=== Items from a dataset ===
● ● ● ●

(** * Checkpoint resume, device placement and checkpoint cadence of the
      delira network trainers

    A shallow embedding of [delira/training/pytorch_trainer.py]
    ([PyTorchNetworkTrainer]) and
    [delira/training/backends/chainer/trainer.py]
    ([ChainerNetworkTrainer]): the constructor's loss-argument
    resolution, the resume scan of the save directory, the application of
    a loaded checkpoint bundle, the device placement, and the writing of
    periodic and best checkpoints.

    Python values are modelled as the code uses them: [str] as [string]
    (ASCII), [int] as [Z], [dict] as [gmap] (or an association list where
    the iteration order is observable), exceptions and mutation of [self],
    of the file system and of the log through a small state-and-exception
    monad. *)

From Stdlib Require Import ZArith Decimal DecimalString DecimalZ Ascii String List Bool Lia.
From stdpp Require Import base option list strings gmap.

Open Scope string_scope.
Open Scope Z_scope.

#[local] Arguments String.append !s1 s2 : simpl nomatch.

(** ** Python strings *)

Module PyStr.

(** [s.startswith(p)] *)
Definition startswith (s p : string) : bool := String.prefix p s.

(** [s.endswith(p)] *)
Fixpoint endswith (s p : string) : bool :=
  if String.eqb s p then true
  else match s with
       | EmptyString => false
       | String _ s' => endswith s' p
       end.

(** The split of [s] at the last occurrence of the character [sep]:
    [None] when [sep] does not occur. *)
Fixpoint rsplit_once (sep : ascii) (s : string) : option (string * string) :=
  match s with
  | EmptyString => None
  | String a s' =>
      match rsplit_once sep s' with
      | Some (h, t) => Some (String a h, t)
      | None => if Ascii.eqb a sep then Some (EmptyString, s') else None
      end
  end.

(** [s.rsplit(sep, 1)] for a one-character separator. *)
Definition rsplit1 (s : string) (sep : ascii) : list string :=
  match rsplit_once sep s with
  | Some (h, t) => [h; t]
  | None => [s]
  end.

(** [s[:-1]] *)
Fixpoint drop_last (s : string) : string :=
  match s with
  | EmptyString => EmptyString
  | String a s' =>
      match s' with
      | EmptyString => EmptyString
      | String _ _ => String a (drop_last s')
      end
  end.

(** ["%d" % n] *)
Definition format_d (n : Z) : string := NilZero.string_of_int (Z.to_int n).

(** The characters [str.strip()] removes, within ASCII. *)
Definition isspace (a : ascii) : bool :=
  let n := nat_of_ascii a in
  ((9 <=? n) && (n <=? 13) || (28 <=? n) && (n <=? 32))%nat.

Fixpoint lstrip (s : string) : string :=
  match s with
  | EmptyString => EmptyString
  | String a s' => if isspace a then lstrip s' else s
  end.

Fixpoint rstrip (s : string) : string :=
  match s with
  | EmptyString => EmptyString
  | String a s' =>
      match rstrip s' with
      | EmptyString => if isspace a then EmptyString else String a EmptyString
      | r => String a r
      end
  end.

Definition strip (s : string) : string := rstrip (lstrip s).

(** A non-empty run of decimal digits, read as a number. *)
Definition digits (s : string) : option Z :=
  match s with
  | EmptyString => None
  | String _ _ => Z.of_uint <$> NilEmpty.uint_of_string s
  end.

● ● ● ●

=== Required action ===
Only the lines from the one with "Fixpoint lstrip (s" through the last line above should be restated, word for word.

=== Result ===
Fixpoint lstrip (s : string) : string :=
  match s with
  | EmptyString => EmptyString
  | String a s' => if isspace a then lstrip s' else s
  end.

Fixpoint rstrip (s : string) : string :=
  match s with
  | EmptyString => EmptyString
  | String a s' =>
      match rstrip s' with
      | EmptyString => if isspace a then EmptyString else String a EmptyString
      | r => String a r
      end
  end.

Definition strip (s : string) : string := rstrip (lstrip s).

(** A non-empty run of decimal digits, read as a number. *)
Definition digits (s : string) : option Z :=
  match s with
  | EmptyString => None
  | String _ _ => Z.of_uint <$> NilEmpty.uint_of_string s
  end.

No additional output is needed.